Gunshots, and he wasn’t sure whether they were from outside the door or had sounded over the phone. Olivia and Lucy looked at the door, startled. Outside.
‘Holly, gotta go, see you in Control in three minutes.’
‘Wait!’
‘Holly—’
‘Loved you, Vic.’
‘I’m not going through without you,’ he said. ‘We’ll wait in Control.’
‘Okay. Now go.’
‘Holly . . .’ I loved you, he wanted to say. But he didn’t, because he still loved her, and to say that in front of Lucy would have been too much. Holly disconnected and he pocketed the phone.
‘They’re in,’ Lucy said.
‘Yeah. Okay, listen. We have to get through the breach.’
‘With Jayne,’ Lucy said. ‘She’s our hope.’
Vic grabbed his pistol; reloaded now, and with three spare magazines.
‘But won’t they follow us through?’
‘Holly’s doing something to the breach, I guess to prevent that. And we’ll be ready over there when it opens again. Defend it until we’re ready to come back through with a cure.’
‘And what’ll be left?’
Vic couldn’t answer that, so he didn’t try.
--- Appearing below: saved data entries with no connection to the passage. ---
(* ===== verification/FsCache.v ===== *)
(** * Correctness of the block cache (fs/bc.c, fs/ide.c)

    The client's view of the block cache is one flat memory [m]: [crep s m X]
    says that every mapped page holds what [m] has there and that the disk
    holds what [m] has for every block that is not dirty.  Faults, loads and
    flushes do not change [m]; a store changes [m] alone.  [X] are the pages
    mapped outside the disk region. *)
From S2P Require Import Prelude Mem Mmu LibString LibStringThms Fs.

(** A machine that does not run out of memory and whose disk works. *)
Class GoodMachine (HW : Machine) : Prop := {
  disk_works x : sector_fails x = false;
  memory_left t a : out_of_memory t a = false }.

Definition blk_page (b : Z) : Z := 65536 + b.
Definition blk_addr (b : Z) : Z := DISKMAP + b * BLKSIZE.
Definition in_disk (a : Z) : Prop := DISKMAP <= a < DISKMAP + DISKSIZE.
Definition blk (a : Z) : Z := (a - DISKMAP) / BLKSIZE.

(** The super block and the bitmap of the flat memory. *)
Definition nblocks (m : gmap Z Z) : Z := read32 m (blk_addr 1 + 4).
Definition bit_addr (b : Z) : Z := blk_addr 2 + 4 * (b / 32).
Definition free_bit (m : gmap Z Z) (b : Z) : bool :=
  flag (read32 m (bit_addr b)) (Z.shiftl 1 (b `mod` 32)).

(** What check_super and check_bitmap establish: the file system fits, and the
    super block and the bitmap blocks are in use. *)
Record fs_meta (m : gmap Z Z) : Prop := mk_meta {
  me_size : 2 < nblocks m <= DISKSIZE / BLKSIZE;
  me_bits i : 0 <= i -> i * BLKBITSIZE < nblocks m ->
    2 + i < nblocks m /\ free_bit m (2 + i) = false;
  me_super : free_bit m 1 = false }.

Record crep (s : fst) (m : gmap Z Z) (X : gset Z) : Prop := mk_crep {
  cr_super : super s = blk_addr 1;
  cr_bitmap : bitmap s = blk_addr 2;
  cr_sblk : is_Some (fpt s !! blk_page 1);
  cr_mem a : is_Some (fpt s !! PGNUM a) -> getb (fmem s) a = getb m a;
  cr_disk a : in_disk a -> fpt s !! PGNUM a <> Some true ->
    getb (disk s) (a - DISKMAP) = getb m a;
  cr_out p : p ∈ X -> is_Some (fpt s !! p) }.

(** A byte that can be accessed without a panic. *)
Definition acc (m : gmap Z Z) (X : gset Z) (a : Z) : Prop :=
  PGNUM a ∈ X \/ in_disk a /\ blk a < nblocks m /\ free_bit m (blk a) = false.

(** What every operation leaves alone. *)
Record kept (s s' : fst) : Prop := mk_kept {
  ke_open : opentab s' = opentab s;
  ke_ref : fd_ref s' = fd_ref s;
  ke_pt p : is_Some (fpt s !! p) -> is_Some (fpt s' !! p) }.

#[export] Instance kept_preorder : PreOrder kept.
Proof.
  split; [by intros s; constructor|]. intros s1 s2 s3 [] []. constructor; [congruence..|eauto].
Qed.

(** Faults only: nothing but clean pages is added. *)
Record faulted (s s' : fst) : Prop := mk_faulted {
  fa_kept : kept s s';
  fa_disk : disk s' = disk s;
  fa_old p : is_Some (fpt s !! p) -> fpt s' !! p = fpt s !! p;
  fa_new p : fpt s !! p = None -> fpt s' !! p <> Some true }.

#[export] Instance faulted_preorder : PreOrder faulted.
Proof.
  split; [intros s; constructor; [reflexivity|done..|congruence]|].
  intros s1 s2 s3 [K1 D1 O1 N1] [K2 D2 O2 N2]. constructor.
  - by transitivity s2.
  - congruence.
  - intros p Hp. rewrite O2 by (by rewrite O1). auto.
  - intros p Hp. specialize (N1 p Hp). destruct (fpt s2 !! p) eqn:E; [|auto].
    rewrite O2 by eauto. congruence.
Qed.

(** ** Addresses *)

Lemma DISKMAP_val : DISKMAP = 65536 * 4096.
Proof. reflexivity. Qed.
Lemma BLKSIZE_val : BLKSIZE = 4096.
Proof. reflexivity. Qed.
Lemma DISKSIZE_val : DISKSIZE = 786432 * 4096.
Proof. reflexivity. Qed.

Lemma PGNUM_blk a : PGNUM a = blk_page (blk a).
Proof.
  rewrite PGNUM_div. unfold blk_page, blk. rewrite BLKSIZE_val, DISKMAP_val.
  replace (a - 65536 * 4096) with (a + (- 65536) * 4096) by lia.
  rewrite Z.div_add by lia. lia.
Qed.

Lemma PGNUM_in a p : PGNUM a = p <-> p * 4096 <= a < p * 4096 + 4096.
Proof.
  rewrite PGNUM_div. pose proof (Z.div_mod a 4096 ltac:(lia)).
  pose proof (Z.mod_pos_bound a 4096 ltac:(lia)). nia.
Qed.

Lemma blk_in a b : blk a = b <-> blk_addr b <= a < blk_addr b + BLKSIZE.
Proof.
  unfold blk, blk_addr. rewrite BLKSIZE_val.
  pose proof (Z.div_mod (a - DISKMAP) 4096 ltac:(lia)).
  pose proof (Z.mod_pos_bound (a - DISKMAP) 4096 ltac:(lia)). nia.
Qed.

Lemma blk_page_addr b : blk_page b * 4096 = blk_addr b.
Proof. unfold blk_page, blk_addr. rewrite DISKMAP_val, BLKSIZE_val. lia. Qed.

Lemma in_disk_blk a : in_disk a <-> 0 <= blk a < 786432.
Proof.
  unfold in_disk. pose proof (proj1 (blk_in a (blk a)) eq_refl) as H.
  unfold blk_addr in H. rewrite BLKSIZE_val, DISKMAP_val in H.
  rewrite DISKSIZE_val, DISKMAP_val. lia.
Qed.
‘Ready, princess?’ he asked.
‘I’m scared,’ Olivia said.
‘You follow close to me, keep your eyes on my back, turn when I turn. Remember how you’d follow my steps in the snow?’ His beautiful daughter nodded. ‘Pretend we’re doing that now.’
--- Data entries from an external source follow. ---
(** What alloc_block does to the flat memory. *)
Definition alloc_post s m X (r : Z) (s' : fst) : Prop :=
  kept s s' /\
  ((r = - E_NO_DISK /\ crep s' m X /\ forall b, 1 <= b < nblocks m -> free_bit m b = false) \/
   (1 <= r < nblocks m /\ free_bit m r = true /\
    (forall b, 1 <= b < r -> free_bit m b = false) /\
    crep s' (take_block m r) X /\ fpt s' !! PGNUM (bit_addr r) <> Some true)).

Lemma alloc_block_ok s m X :
  fs_meta m -> crep s m X -> wp alloc_block (alloc_post s m X) s.
Proof.
  intros Hm R. unfold wp, alloc_block. apply wpe_bind, wpe_gets, wpe_bind.
  eapply wpe_mono; [by apply (load_nb s m X)| |done]. intros n s0 [-> ->]. cbn beta.
  pose proof (me_size _ Hm) as Hsz.
  apply (wpe_loop _ (fun i s' => crep s' m X /\ kept s s' /\ 1 <= i <= nblocks m /\
      super s' = super s /\ forall b, 1 <= b < i -> free_bit m b = false)
    (fun i _ => Z.to_nat (nblocks m - i))).
  - intros i s1 (R1 & K1 & Hi & Hsup & Hnone). apply wpe_bind. rewrite <- Hsup.
    eapply wpe_mono; [by apply (load_nb s1 m X)| |done]. intros n s2 [-> ->]. cbn beta.
    destruct (Z.ltb_spec i (nblocks m)) as [Hlt|Hge].
    + apply wpe_bind. eapply wp_wpe; [apply block_is_free_ok; [done..|lia]|].
      intros fr s2 (-> & R2 & F2). cbn beta.
      destruct (Z.ltb_spec i (nblocks m)); [|lia]. cbn [andb].
      destruct (free_bit m i) eqn:Hf.
      * destruct (bit_acc m X i Hm ltac:(lia)) as [A1 A2]. apply wpe_bind, wpe_gets, wpe_bind.
        rewrite (cr_bitmap _ _ _ R2). fold (bit_addr i).
        eapply wp_wpe; [by apply load32_ok|]. intros w s3 (-> & R3 & F3). cbn beta.
        apply wpe_bind. eapply wp_wpe; [by apply (store32_ok s3 m X)|]. intros _ s4 [R4 K4]. cbn beta.
        fold (take_block m i) in R4. apply wpe_bind.
        eapply wp_wpe; [apply flush_block_ok; [exact R4|]|].
        { destruct (bit_blk i ltac:(lia)) as [E1 _]. apply (bitmap_block m i); [done|lia|done]. }
        intros _ s5 (R5 & K5 & D5 & _). wp_steps. split.
        -- transitivity s1; [done|]. transitivity s2; [apply (fa_kept _ _ F2)|].
           transitivity s3; [apply (fa_kept _ _ F3)|].
           by transitivity s4.
        -- right. split; [lia|]. done.
      * wp_steps. split; [|lia]. split; [done|]. split; [transitivity s1; [done|apply (fa_kept _ _ F2)]|].
        split; [lia|]. split; [by rewrite (cr_super _ _ _ R2), (cr_super _ _ _ R1)|].
        intros b Hb. destruct (decide (b = i)) as [->|]; [done|]. apply Hnone. lia.
    + wp_steps. split; [done|]. left. split; [done|]. split; [done|]. intros b Hb. apply Hnone. lia.
  - split; [done|]. split; [reflexivity|]. split; [lia|]. split; [done|]. intros b Hb. lia.
  - lia.
Qed.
He pulled on his boots and stood by the door. Last time I ran from here, I turned right.
Vic opened the door, paused at the corridor junction, checked both ways, and headed left.
7
‘We’ll take Marc with us,’ Drake said.
Holly nodded, her heart thumping, looking from Drake to Marc. I can’t say goodbye. It might slow them down.
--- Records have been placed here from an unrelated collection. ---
(** The file after [pos - offset] bytes of the buffer were written to it. *)
Record written m m' (f offset count buf pos : Z) : Prop := mk_written {
  wr_meta : fs_meta m';
  wr_ok : file_ok m' f;
  wr_step : fstep (fun _ => True) m m' f;
  wr_size : fsize m' f = Z.max (fsize m f) (offset + count);
  wr_new p : offset <= p < pos ->
    own m' f (p / 4096) <> 0 /\ content m' f p = getb m (buf + (p - offset));
  wr_old p : 0 <= p < MAXFILESIZE -> ~ (offset <= p < pos) -> own m f (p / 4096) <> 0 ->
    content m' f p = content m f p }.

Definition file_write_post s m X f offset count buf (r : Z) (s' : fst) : Prop :=
  kept s s' /\ exists m' pos, crep s' m' X /\ offset <= pos <= offset + count /\
    written m m' f offset count buf pos /\
    (r = count /\ pos = offset + count \/
     r = - E_NO_DISK /\ forall b, 1 <= b < nblocks m -> free_bit m' b = false).

Lemma file_write_ok s m X f offset count buf :
  fs_meta m -> crep s m X -> file_ok m f -> 0 <= offset -> 0 <= count ->
  offset + count <= MAXFILESIZE -> fsize m f <= MAXFILESIZE -> user_buf X buf count ->
  offset + count <= NDIRECT * BLKSIZE \/ own m f (-1) <> 0 ->
  wp (file_write f buf count offset) (file_write_post s m X f offset count buf) s.
Proof.
  intros Hm R Hok Ho Hcnt Hmax Hsz Hbuf Hind. pose proof Hmax as Hmax'. rewrite MAXFILESIZE_val in Hmax', Hsz.
  pose proof (read32_range m (f_size f)) as Hszr. fold (fsize m f) in Hszr.
  change (NDIRECT * BLKSIZE) with (10 * 4096) in Hind.
  unfold wp, file_write. apply wpe_bind.
  eapply wp_wpe; [by apply (load_size s m X)|]. intros v s1 (-> & R1 & F1). cbn beta zeta.
  rewrite (u32_small (offset + count)), (u32_small (fsize m f)) by lia. apply wpe_bind.
  destruct (Z.ltb_spec (fsize m f) (offset + count)) as [Hlt|Hge].
  - eapply wp_wpe; [apply (extend_ok s1 m X f); [done..|rewrite !s32_small by lia; lia]|].
    intros r s2 (-> & K2 & R2 & _). cbn beta. destruct (Z.ltb_spec 0 0); [lia|]. rewrite s32_small in R2 by lia.
    destruct (size_write m f (offset + count) Hm Hok) as (Hm0 & Hok0 & St0 & Hsz0 & _ & Ho0).
    set (m0 := write32 m (f_size f) (offset + count)) in *. apply wpe_bind.
    eapply wp_wpe; [apply (write_loop_ok s2 m0 X f offset count buf (offset + count)); try done|].
    { rewrite Ho0 by (unfold NPTR; lia). done. }
    intros e s3 (K3 & m' & pos & R3 & Hpos & [Pm Pok Pst Psz Pnew Pold] & He). wp_steps.
    split; [transitivity s1; [apply (fa_kept _ _ F1)|]; by transitivity s2|].
    exists m', pos. split; [done|]. split; [done|]. split.
    + constructor; [done|done|..].
      * eapply fstep_trans; [|exact Pst]. eapply fstep_mono; [|exact St0]. done.
      * rewrite Psz, Hsz0, u32_small by lia. lia.
      * intros p Hp. destruct (Pnew p Hp) as [? ->]. split; [done|].
        apply (st_frame _ _ _ _ St0), not_disk_foreign. destruct Hbuf as (_ & _ & Hb). apply Hb. lia.
      * intros p Hp Hout Hn. pose proof (block_index p Hp). rewrite Pold; [|done|done|].
        -- by apply step_content.
        -- by rewrite Ho0 by lia.
    + destruct He as [[-> ->]|[-> Hnone]]; [left; simpl; rewrite s32_small by lia; done|right].
      split; [done|]. by rewrite (st_nb _ _ _ _ St0) in Hnone.
  - wp_steps. destruct (Z.ltb_spec 0 0); [lia|]. apply wpe_bind.
    eapply wp_wpe; [apply (write_loop_ok s1 m X f offset count buf (offset + count)); try done|].
    intros e s3 (K3 & m' & pos & R3 & Hpos & [Pm Pok Pst Psz Pnew Pold] & He). wp_steps.
    split; [transitivity s1; [apply (fa_kept _ _ F1)|done]|].
    exists m', pos. split; [done|]. split; [done|]. split.
    + constructor; try done. rewrite Psz. lia.
    + destruct He as [[-> ->]|[-> Hnone]]; [left; simpl; rewrite s32_small by lia; done|by right].
Qed.

(** ** file_read *)

Definition read_len (m : gmap Z Z) (f count offset : Z) : Z :=
  if fsize m f <=? offset then 0 else Z.min count (fsize m f - offset).

(** The memory with the first [n] bytes of the file from [offset] in [buf]. *)
Definition filled_buf m m' (f offset buf n : Z) : Prop :=
  forall x, getb m' x =
    if decide (buf <= x < buf + n) then content m f (offset + (x - buf)) else getb m x.

Lemma content_same m m' f p :
  (forall j, -1 <= j < NPTR -> own m' f j = own m f j) ->
  (forall a, in_disk a -> getb m' a = getb m a) ->
  fs_meta m -> file_ok m f -> 0 <= p / 4096 < NPTR -> own m f (p / 4096) <> 0 ->
  content m' f p = content m f p.
Proof.
  intros Ho Hd Hm Hok Hp Hn. unfold content. rewrite Ho by lia. apply Hd, in_disk_blk.
  destruct (pos_split p). rewrite (proj2 (blk_in _ (own m f (p / 4096)))) by (rewrite BLKSIZE_val; lia).
  destruct (fo_own m f Hok (p / 4096) ltac:(lia) Hn) as ([] & _ & _).
  pose proof (nblocks_max m Hm). pose proof (nbitmap_range m Hm). lia.
Qed.

(** Changes outside the disk do not touch the file system. *)
Lemma outside_ok m m' f :
  fs_meta m -> file_ok m f -> (forall a, in_disk a -> getb m' a = getb m a) ->
  fs_meta m' /\ file_ok m' f /\ forall j, -1 <= j < NPTR -> own m' f j = own m f j.
Proof.
  intros Hm Hok Hd. pose proof (nblocks_max m Hm) as Hmx. pose proof (nbitmap_range m Hm) as Hr.
  destruct (meta_frame m m' Hm) as (Hm2 & Hn2 & Hf2).
  { intros a Ha. apply Hd, in_disk_blk. destruct Ha as [Ha|Ha]; [unfold bitmap_byte in Ha; lia|].
    unfold nblocks_byte in Ha. rewrite (proj2 (blk_in a 1)) by (rewrite BLKSIZE_val; lia). lia. }
  assert (forall j, j < NPTR -> own m' f j = own m f j) as Ho.
  { apply own_same.
    - intros a Ha. apply Hd, in_disk_blk. rewrite (struct_blk m f a Hok) by lia.
      destruct (fo_pos m f Hok) as [[]|[E1 _]]; lia.
    - intros Hi a Ha. apply Hd, in_disk_blk. rewrite Ha.
      destruct (fo_own m f Hok (-1) ltac:(unfold NPTR; lia) Hi) as ([] & _ & _). lia. }
  split; [done|]. split; [|intros j Hj; apply Ho; lia].
  apply (file_ok_same m); [done|done|done|intros b Hb; by rewrite Hf2|intros j Hj; apply Ho; lia].
Qed.

Lemma file_read_ok s m X f buf count offset :
  fs_meta m -> crep s m X -> file_ok m f -> 0 <= offset -> 0 <= count < 2^31 ->
  fsize m f <= MAXFILESIZE -> user_buf X buf count ->
  (forall p, offset <= p < offset + read_len m f count offset -> own m f (p / 4096) <> 0) ->
  wp (file_read f buf count offset) (fun r s' => r = read_len m f count offset /\ kept s s' /\
    exists m', crep s' m' X /\ filled_buf m m' f offset buf (read_len m f count offset)) s.
Proof.
  intros Hm R Hok Ho Hcnt Hsz (Hb0 & Hbt & Hbx) Hmap. pose proof Hsz as Hsz'. rewrite MAXFILESIZE_val in Hsz'.
  pose proof (read32_range m (f_size f)) as Hszr. fold (fsize m f) in Hszr.
  unfold wp, file_read. apply wpe_bind.
  eapply wp_wpe; [by apply (load_size s m X)|]. intros v s1 (-> & R1 & F1). cbn beta zeta.
  rewrite (s32_small (fsize m f)) by lia. unfold read_len in *.
  destruct (Z.leb_spec (fsize m f) offset) as [Hend|Hlt].
  { wp_steps. split; [done|]. split; [apply (fa_kept _ _ F1)|]. exists m. split; [done|].
    intros x. rewrite decide_False by lia. done. }
  rewrite (u32_small (fsize m f - offset)) by lia.
  assert ((if count <=? fsize m f - offset then count else fsize m f - offset) =
    Z.min count (fsize m f - offset)) as -> by (destruct (Z.leb_spec count (fsize m f - offset)); lia).
  set (n := Z.min count (fsize m f - offset)) in *.
  assert (0 <= n <= count /\ n <= fsize m f - offset) as [Hn1 Hn2] by (unfold n; lia).
  rewrite (u32_small (offset + n)) by lia. apply wpe_bind.
  eapply wpe_mono with (Q := fun e s' => e = None /\ kept s1 s' /\
    exists m', crep s' m' X /\ filled_buf m m' f offset buf n) (E := fun _ => False); [|
    intros e s2 (-> & K2 & m' & R2 & H2); wp_steps; simpl; rewrite s32_small by lia;
    (split; [done|]); (split; [transitivity s1; [apply (fa_kept _ _ F1)|done]|]); eauto|done].
  apply (wpe_loop _ (fun st s' => kept s1 s' /\ exists m', crep s' m' X /\
      offset <= st.1 <= offset + n /\ st.2 = buf + (st.1 - offset) /\
      filled_buf m m' f offset buf (st.1 - offset))
    (fun st _ => Z.to_nat (offset + n - st.1))).
  - intros [pos buf'] s2 (K2 & m2 & R2 & Hpos & Hb & P2). simpl in Hpos, Hb, P2. subst buf'.
    rewrite (u32_small pos) by lia. destruct (Z.ltb_spec pos (offset + n)) as [Hl|Hge].
    + rewrite (blk_of_val pos) by lia. apply wpe_bind.
      pose proof (block_index pos ltac:(lia)) as Hi. destruct (pos_split pos) as [Epos Hpr].
      assert (forall a, in_disk a -> getb m2 a = getb m a) as Hdisk.
      { intros a Ha. rewrite P2. case_decide; [|done]. destruct (Hbx a) as [_ []]; [lia|done]. }
      destruct (outside_ok m m2 f Hm Hok Hdisk) as (Hm2 & Hok2 & Ho2).
      assert (own m2 f (pos / 4096) <> 0) as Hown2 by (rewrite Ho2 by lia; apply Hmap; lia).
      eapply wp_wpe; [apply (file_get_block_ok s2 m2 X); [done|done|done|done|]|].
      { destruct (decide (pos / 4096 < 10)); [by left|right; left]. intros E. apply Hown2.
        unfold own in E. simpl in E. unfold own. destruct (Z.ltb_spec (pos / 4096) 0); [lia|].
        destruct (Z.ltb_spec (pos / 4096) 10); [lia|]. by rewrite E. }
      intros r s3 (K3 & m3 & R3 & _ & _ & _ & _ & [(-> & _ & _ & Hsame)|(_ & E & _)]); [|done]. cbn beta.
      rewrite (Hsame Hown2) in *. clear Hsame.
      destruct (Z.ltb_spec 0 0); [lia|]. cbv zeta. rewrite chunk_val by lia.
      rewrite BLKSIZE_val, Z.rem_mod_nonneg by lia.
      set (bn := Z.min (4096 - pos `mod` 4096) (offset + n - pos)).
      assert (0 < bn /\ pos `mod` 4096 + bn <= 4096 /\ pos + bn <= offset + n) as (Hb1 & Hb2 & Hb3)
        by (unfold bn; lia).
      rewrite (u32_small bn) by lia. apply wpe_bind.
      eapply wp_wpe; [apply (fs_memmove_ok s3 m2 X); [done|done|lia| |]|].
      { intros x Hx. eapply (own_acc m2 X f (pos / 4096)); [done|done|lia|done|].
        apply blk_in. rewrite BLKSIZE_val. lia. }
      { intros x Hx. left. apply Hbx. lia. }
      intros _ s4 (K4 & m4 & R4 & H4). cbn beta. wp_steps. simpl.
      rewrite s32_small, u32_small by lia. split; [|lia].
      split; [transitivity s2; [done|]; by transitivity s3|].
      exists m4. split; [done|]. split; [lia|]. split; [lia|].
      intros x. rewrite H4. destruct (decide (buf + (pos - offset) <= x < buf + (pos - offset) + bn)) as [D|D].
      * rewrite decide_True by lia.
        pose (p := offset + (x - buf)). assert (pos <= p < pos + bn) as Hp by (unfold p; lia).
        apply (chunk_pos pos bn p Hb1 Hb2) in Hp as Hp'. destruct Hp' as [Ep Hpm]. fold p.
        transitivity (content m2 f p).
        -- unfold content. rewrite Ep. f_equal. destruct (pos_split p) as [Ep2 _].
           rewrite Ep in Ep2. unfold p in *. lia.
        -- apply content_same; [done..|by rewrite Ep|]. rewrite Ep. rewrite <- Ho2 by lia. done.
      * rewrite P2. repeat case_decide; try lia; done.
    + wp_steps. split; [done|]. split; [done|]. exists m2. split; [done|].
      replace n with (pos - offset) by lia. done.
  - simpl. split; [reflexivity|]. exists m. split; [done|]. split; [lia|]. split; [lia|].
    intros x. rewrite decide_False by lia. done.
  - simpl. lia.
Qed.
End io.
‘I need everything,’ Marc said, picking up piles of printed material. He glanced at the laptop and satphone, frowned.
‘No use over there,’ Holly said. ‘You need to go.’
One of the screens showed the garage, block wall tumbled from the pressure of zombies massed in the high duct behind it, hundreds of them now pressing forward against the wall below the camera where the short corridor to the common room began. Earlier, Holly had caught a brief glimpse of Hitch’s slack face in the mass. The middle screen showed the common room. It was empty of kids now, and a tide of zombie bodies was flowing through the door like a slow wave. Several people – from Holly’s Earth, and from Gaia – were systematically shooting any new one that managed to force its way, through, adding to the pile of cadavers. Gunshots flashed, crossbows whispered, gun smoke hazed the air. It could not last.
The fourth screen showed hundreds more zombies gathered around the parked bus and open duct. If she watched long enough, Holly knew that she would see them drop out of view on one screen and appear again, eventually, in the garage.
‘Moira’s leading the kids,’ Drake said to Marc. ‘You need to come with us.’
Marc nodded, looking around the room as if he’d forgotten something important. He’s scared, Holly realised. She held his arms, catching his stare.
‘I’ll see you soon,’ she said. Marc offered a brief smile.
‘You’re not coming?’ Drake asked.
‘I need to close the breach for a while, until we’re . . .’ She trailed off, pointed at the screens. ‘Make sure Vic picks up Jayne on his way.’
Drake nodded, and behind him Moira stared at Holly. Smiled. Holly smiled back.
They left Secondary, and Holly closed the door behind them and locked it. Then she returned to the desk and sat back, placing her pistol beside her laptop. She tapped a few keys and brought up the program she needed. Deep down by the core, an electronic switch the size of her thumb waited to trip.